Lemma str_split_go_plain sep : ∀ s cur,
  str_contains sep s = false → str_split_go sep 0 cur s = [cur +:+ s].
Proof.
  induction s as [|c s IH]; intros cur Hc.
  - cbn [str_split_go]. by rewrite append_nil_r.
  - cbn [str_contains] in Hc. apply orb_false_iff in Hc as [Hp Hc].
    cbn [str_split_go]. rewrite Hp, IH by done. by rewrite append_assoc.
Qed.

Lemma prefix_append (a r : string) : String.prefix a (a +:+ r) = true.
Proof.
  induction a as [|c a IH]; [by destruct r|].
  change (String c a +:+ r) with (String c (a +:+ r)).
  cbn [String.prefix]. by destruct (Ascii.ascii_dec c c).
Qed.

(** At an occurrence of the separator the token is closed. *)
Lemma str_split_go_sep (sep cur rest : string) :
  sep ≠ EmptyString →
  str_split_go sep 0 cur (sep +:+ rest) = cur :: str_split_go sep 0 EmptyString rest.
Proof.
  intros Hsep. destruct sep as [|c sep]; [done|].
  pose proof (prefix_append (String c sep) rest) as Hp.
  change (String c sep +:+ rest) with (String c (sep +:+ rest)) in Hp |- *.
  cbn [str_split_go]. rewrite Hp. f_equal.
  cbn [String.length]. replace (S (String.length sep) - 1)%nat
    with (String.length sep) by lia.
  apply str_split_go_skip.
Qed.

Section comma_space.
Import Stdlib.Strings.Ascii.

(** No [", "] begins at a character of a token that holds none, also
    when the token is followed by a separator: the comma that ends a
    token is followed by the comma of the separator, not by a space. *)
Lemma comma_space_not_at (c : ascii) (tok rest : string) :
  String.prefix ", " (String c tok) = false →
  String.prefix ", " (String c (tok +:+ ", " +:+ rest)) = false.
Proof.
  intros Hp. destruct tok as [|c' tok].
  - change (EmptyString +:+ ", " +:+ rest)
      with (String ","%char (String " "%char rest)).
    cbn [String.prefix]. destruct (ascii_dec ","%char c); [|done].
    by destruct (ascii_dec " "%char ","%char).
  - change (String c' tok +:+ ", " +:+ rest)
      with (String c' (tok +:+ ", " +:+ rest)).
    cbn [String.prefix] in Hp |- *.
    destruct (ascii_dec ","%char c); [|done].
    destruct (ascii_dec " "%char c'); [|done].
    by destruct tok.
Qed.
End comma_space.

(** A token without [", "] that is followed by [", "] is read as one
    token, and the scan goes on behind the separator. *)
Lemma str_split_go_token (rest : string) : ∀ tok cur,
  str_contains ", " tok = false →
  str_split_go ", " 0 cur (tok +:+ ", " +:+ rest)
  = (cur +:+ tok) :: str_split_go ", " 0 EmptyString rest.
Proof.
  induction tok as [|c tok IH]; intros cur Hc.
  - change (EmptyString +:+ ", " +:+ rest) with (", " +:+ rest).
    rewrite str_split_go_sep by done. by rewrite append_nil_r.
  - cbn [str_contains] in Hc. apply orb_false_iff in Hc as [Hp Hc].
    change (String c tok +:+ ", " +:+ rest) with (String c (tok +:+ ", " +:+ rest)).
    cbn [str_split_go]. rewrite comma_space_not_at by done.
    rewrite IH by done. by rewrite append_assoc.
Qed.

(** Splitting what was joined gives the tokens back, when no token
    holds the separator. *)
Lemma str_split_join : ∀ tokens,
  tokens ≠ [] → Forall (λ tok, str_contains ", " tok = false) tokens →
  str_split ", " (str_join ", " tokens) = tokens.
Proof.
  induction tokens as [|tok tokens IH]; intros Hne Hfree; [done|].
  apply Forall_cons in Hfree as [Htok Hfree].
  destruct tokens as [|tok' tokens].
  - cbn [str_join]. unfold str_split. by rewrite str_split_go_plain.
  - rewrite str_join_cons. unfold str_split.
    rewrite str_split_go_token by done.
    change (EmptyString +:+ tok) with tok. f_equal. by apply IH.
Qed.

Lemma parse_transactions_str (cells : list string) :
  parse_transactions (CellStr <$> cells) = inr (cell_transaction <$> cells).
Proof.
  induction cells as [|cell cells IH]; [done|].
  rewrite !fmap_cons. cbn [parse_transactions parse_cell]. by rewrite IH.
Qed.

(** C10.  The tokens of a cell are the pieces that [", "] separates in
    it: joined with [", "] they give the cell back, none of them holds
    [", "], and they are the only such pieces, for whenever the cell is
    the join of pieces without [", "], the split gives those pieces.
    The transaction read from the cell is the set of these tokens: a
    token is a member however often the cell repeats it, so the
    transaction has as many elements as the cell has distinct tokens.
    When every cell of the column is text, the parser gives one
    transaction per cell, and in the encoded table the row of the cell
    holds a 1 in exactly one column per token, the only column that
    carries the token as its label, and the row sums to the number of
    distinct tokens. *)
Theorem cell_transaction_items_unique (cell : string) :
  str_join ", " (str_split ", " cell) = cell ∧
  Forall (λ tok, str_contains ", " tok = false) (str_split ", " cell) ∧
  (∀ tokens,
     tokens ≠ [] → Forall (λ tok, str_contains ", " tok = false) tokens →
     str_join ", " tokens = cell →
     str_split ", " cell = tokens ∧
     cell_transaction cell = list_to_set tokens ∧
     size (cell_transaction cell) = length (remove_dups tokens)) ∧
  (∀ x, x ∈ cell_transaction cell ↔ x ∈ str_split ", " cell) ∧
  size (cell_transaction cell) = length (remove_dups (str_split ", " cell)) ∧
  NoDup (elements (cell_transaction cell)) ∧
  ∀ before after, ∃ transactions df row,
    parse_transactions (CellStr <$> (before ++ cell :: after)) = inr transactions ∧
    length transactions = length (before ++ cell :: after) ∧
    transactions !! length before = Some (cell_transaction cell) ∧
    transactions_to_df transactions = Some df ∧
    data df !! length before = Some row ∧
    row_sum row = Z.of_nat (length (remove_dups (str_split ", " cell))) ∧
    ∀ x, x ∈ str_split ", " cell →
      ∃ j, columns df !! j = Some x ∧ row !! j = Some 1 ∧
           ∀ j', columns df !! j' = Some x → j' = j.
Proof.
  split; [by apply str_join_split|].
  split.
  { apply (str_split_go_tokens ", " (String.length cell)); [done|done|].
    intros u v Huv Hv. by destruct u, v. }
  split.
  { intros tokens Hne Hfree <-.
    assert (str_split ", " (str_join ", " tokens) = tokens) as Hsplit
      by by apply str_split_join.
    split; [done|]. split.
    - unfold cell_transaction. by rewrite Hsplit.
    - by rewrite cell_transaction_size, Hsplit. }
  split; [apply cell_transaction_elem_of|].
  split; [apply cell_transaction_size|].
  split; [apply NoDup_elements|].
  intros before after.
  set (ts := cell_transaction <$> (before ++ cell :: after)).
  assert (Hcell : ts !! length before = Some (cell_transaction cell)).
  { unfold ts. rewrite fmap_app, fmap_cons.
    rewrite <- (length_fmap cell_transaction before).
    by apply list_lookup_middle. }
  assert (Hsub : ∀ x, x ∈ cell_transaction cell → x ∈ all_items ts).
  { pose proof (all_items_covers ts) as Hall. rewrite Forall_forall in Hall.
    apply Hall. by eapply list_elem_of_lookup_2. }
  exists ts, (mkDF (all_items ts) (indicator_row (all_items ts) <$> ts)).
  exists (indicator_row (all_items ts) (cell_transaction cell)).
  split; [apply parse_transactions_str|].
  split; [unfold ts; by rewrite length_fmap|].
  split; [done|].
  split; [apply transactions_to_df_eq|]. simpl.
  split; [by rewrite list_lookup_fmap, Hcell|].
  split.
  { rewrite <- cell_transaction_size.
    apply row_sum_indicator; [apply all_items_NoDup|done]. }
  intros x Hx. apply cell_transaction_elem_of in Hx.
  destruct (list_elem_of_lookup_1 _ _ (Hsub x Hx)) as [j Hj].
  exists j. split; [done|]. split.
  - rewrite (indicator_row_lookup _ _ _ _ Hj). by rewrite decide_True.
  - intros j' Hj'. eapply NoDup_lookup; eauto using all_items_NoDup.
Qed.

Example cell_transaction_ex :
  parse_transactions [CellStr "milk, bread, milk"; CellStr "eggs"]
  = inr [cell_transaction "milk, bread, milk"; cell_transaction "eggs"] ∧
  transactions_to_df [cell_transaction "milk, bread, milk"; cell_transaction "eggs"]
  = Some (mkDF ["bread"; "eggs"; "milk"] [[1; 0; 1]; [0; 1; 0]]) ∧
  parse_transactions [CellStr "milk, bread"; CellFloat nan; CellStr "eggs"]
  = inl AttributeError.
Proof. split; [reflexivity|]. split; [vm_compute|]; reflexivity. Qed.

● ● ●

_REQUIRED WORK_: Extract exactly and only the lines above from the line containing "Forall_forall in Hall." through the line containing "rewrite <- cell_transaction_size.", both end lines included.

_ANSWER FOR THE TASK_:
  { pose proof (all_items_covers ts) as Hall. rewrite Forall_forall in Hall.
    apply Hall. by eapply list_elem_of_lookup_2. }
  exists ts, (mkDF (all_items ts) (indicator_row (all_items ts) <$> ts)).
  exists (indicator_row (all_items ts) (cell_transaction cell)).
  split; [apply parse_transactions_str|].
  split; [unfold ts; by rewrite length_fmap|].
  split; [done|].
  split; [apply transactions_to_df_eq|]. simpl.
  split; [by rewrite list_lookup_fmap, Hcell|].
  split.
  { rewrite <- cell_transaction_size.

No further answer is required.